12 Mar

As winter starts to shift into spring, we often reflect that change in our own lives, perhaps by cleaning out the kitchen cupboards or packing away warmer clothing, as well, of course, as putting the clocks forward.

At times of transition, it can also be helpful to take a fresh look at your yoga practice. While during the colder months, we often instinctively adopt a gentler, more restorative style of yoga, when the days lengthen and lighten, it can feel natural to step things up a little.

If winter means bolsters, blankets and long, relaxing, supportive poses, then spring spells more energetic, active asanas. Just as the earth's energy starts to stir, so our bodies begin to feel stronger and more energetic.

In Ayurveda (traditional Indian medicine) – which is often described as the 'sister science' to yoga – spring is when the cold, dry energy of 'Vata' gives way to the warmth and dynamism of fiery 'Pitta'. On the mat, you can cultivate and harness that energy by practising more standing poses and balances, and holding them for longer. Choose poses you might find more difficult, rather than opting for comfortable favourites, and challenge yourself (without being forceful) to build strength and power. 

Now is also a good time to introduce more inversions (with the guidance of a teacher, unless you are already experienced). Sirsasana (Headstand) and Sarvangasana (Shoulderstand), are known respectively as the King and Queen of Asanas for their many benefits, and are perfect for refreshing and energising the body – as well as giving the fresh perspective that comes with literally turning your world view upside-down! 

The changes that pattern the year, season to season, are also mirrored in the microcosm of the body. So while spring may lend itself to more dynamic asanas, there may still be times when a quieter practice would benefit you more. For that reason, it's important to cultivate an awareness and understanding of your body and how you're feeling, rather than blindly following a practice plan. Even in a class, it's up to you to find your 'edge', to 'feel out' each pose, and to determine whether or not to move deeper. The teacher's instructions are just to provide guidance; only you can know what is best for you.

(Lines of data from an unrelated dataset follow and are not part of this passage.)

Lemma sessionTimedOut_ok w (dc : Z) (i : nat) : inv None now w ->
  wp (sessionTimedOut now dc i) (fun _ w' => inv None now w'
    /\ match one_too_many dc i w with Some n => session_left dc n w w' | None => balanced now None w w' end) w.
Proof.
  intros H. assert (balanced now None w w) as Hw by done. unfold sessionTimedOut, one_too_many. apply wp_bind, wp_gets.
  destruct (balanceData w !! dc) as [b|] eqn:Hb; [|done].
  destruct (Nat.leb_spec (length (sessions b)) i) as [Hi|Hi]; [by rewrite (proj2 (Nat.ltb_ge _ _))|]. rewrite (proj2 (Nat.ltb_lt _ _)) by done.
  pose proof (inv_balance _ _ _ H _ _ Hb) as Gb. cbv zeta. set (b1 := set_sessions (no_successes <$> sessions b) b).
  assert (forall n, good_balance None dc (tasks w) (set_timeouts n b1) /\ rebalanced b (set_timeouts n b1)) as Hgood.
  { intros n. pose proof (requested_no_successes (sessions b)) as E. split; [|split; [done|done|simpl; by rewrite E]].
    eapply good_rebalance; [exact Gb|done|apply good_no_successes, Gb|done|apply Gb]. }
  assert (forall n, wp (set_balance_of dc (set_timeouts n b1)) (fun _ w' => inv None now w' /\ balanced now None w w') w) as Hput.
  { intros n. eapply wp_mono; [apply (rebalance_wp now None w dc b _ H Hb); apply Hgood|]. intros [] w' Hb'. split; [apply Hb'|done]. }
  assert (length (sessions b1) = length (sessions b)) as El by (simpl; by rewrite length_fmap). rewrite El.
  destruct (Nat.eqb_spec (length (sessions b)) kStartSessionsCount) as [|E2]; [apply (Hput (timeouts b))|]. cbn [andb negb].
  change (timeouts (set_timeouts (timeouts b1 + 1) b1)) with (timeouts b + 1).
  destruct (Z.ltb_spec (timeouts b + 1) kRemoveSessionAfterTimeouts); [rewrite (proj2 (Z.leb_gt _ _)) by lia; apply (Hput (timeouts b + 1))|].
  rewrite (proj2 (Z.leb_le _ _)) by lia. apply wp_bind, wp_modify. set (b2 := set_timeouts 0 (set_timeouts (timeouts b1 + 1) b1)).
  destruct (Hgood 0) as [G2 Rb2]. change (set_timeouts 0 b1) with b2 in *. set (w1 := set_balance _ w).
  assert (inv None now w1) as Hw1 by by eapply (inv_rebalance now None w w1 dc b b2).
  eapply wp_mono; [apply (removeSession_ok w1 dc (length (sessions b) - 1) b2 Hw1); [by simpl; rewrite lookup_insert_eq|]|].
  - pose proof (balance_count _ _ _ _ Gb). unfold kStartSessionsCount in *.
    split; simpl; [rewrite length_fmap; lia|lia|]. apply Forall_fmap, Forall_forall. intros s _. simpl. lia.
  - intros [] w' [H' [L1 L2 L3 L4]]. split; [done|]. by split.
Qed.

(** ** Sessions stopped *)

Lemma total_le {A} (f g : A -> Z) (m : gmap Z A) : (forall k x, m !! k = Some x -> f x <= g x) -> total f m <= total g m.
Proof.
  induction m as [|k x m Hk IH] using map_ind; intros Hf; [done|]. rewrite !total_insert by done.
  pose proof (Hf k x ltac:(apply lookup_insert_eq)). assert (total f m <= total g m); [|lia].
  apply IH. intros j y Hj. apply (Hf j). rewrite lookup_insert_ne; [done|congruence].
Qed.

Lemma carried_le (dc : Z) (i : nat) (ts : gmap Z (Task L)) : carried dc i ts <= carried_all dc ts.
Proof. apply total_le. intros k d _. destruct (_ =? _); [|done]. apply total_le. intros id r _. by destruct (_ =? _)%nat. Qed.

Women will discover that their energy tends to ebb and flow with the menstrual cycle. Inversions are discouraged during a period, but, in any case, most women will prefer a gentler practice then, and may also find balancing poses are more difficult at that time of the month. Men too will find that there are times when they simply need to lie in Supta Baddha Konasana (Supine Bound Angle Pose), rather than jump through rounds of Surya Namaskar (Sun Salutation).

On a larger scale, major transitions such as becoming a parent, starting a new job, moving house, or losing a loved one, all require different types of yoga practice. Do you want the distraction of a challenging pose or would it be better to nourish yourself in restful Viparita Karani (Legs Up The Wall)? There are no rules. True yoga requires a sensitivity; a tuning into the self that enables you to meet your own needs without judgment. Whether you are tired, ill, stressed, distracted, or full of the proverbial 'joys of spring', bringing yourself to the mat gives you the opportunity to change for the better, over and over again.

Just like the seasons, we are constantly in flux. Let your practice evolve with you, and yoga will provide the support you need along the way.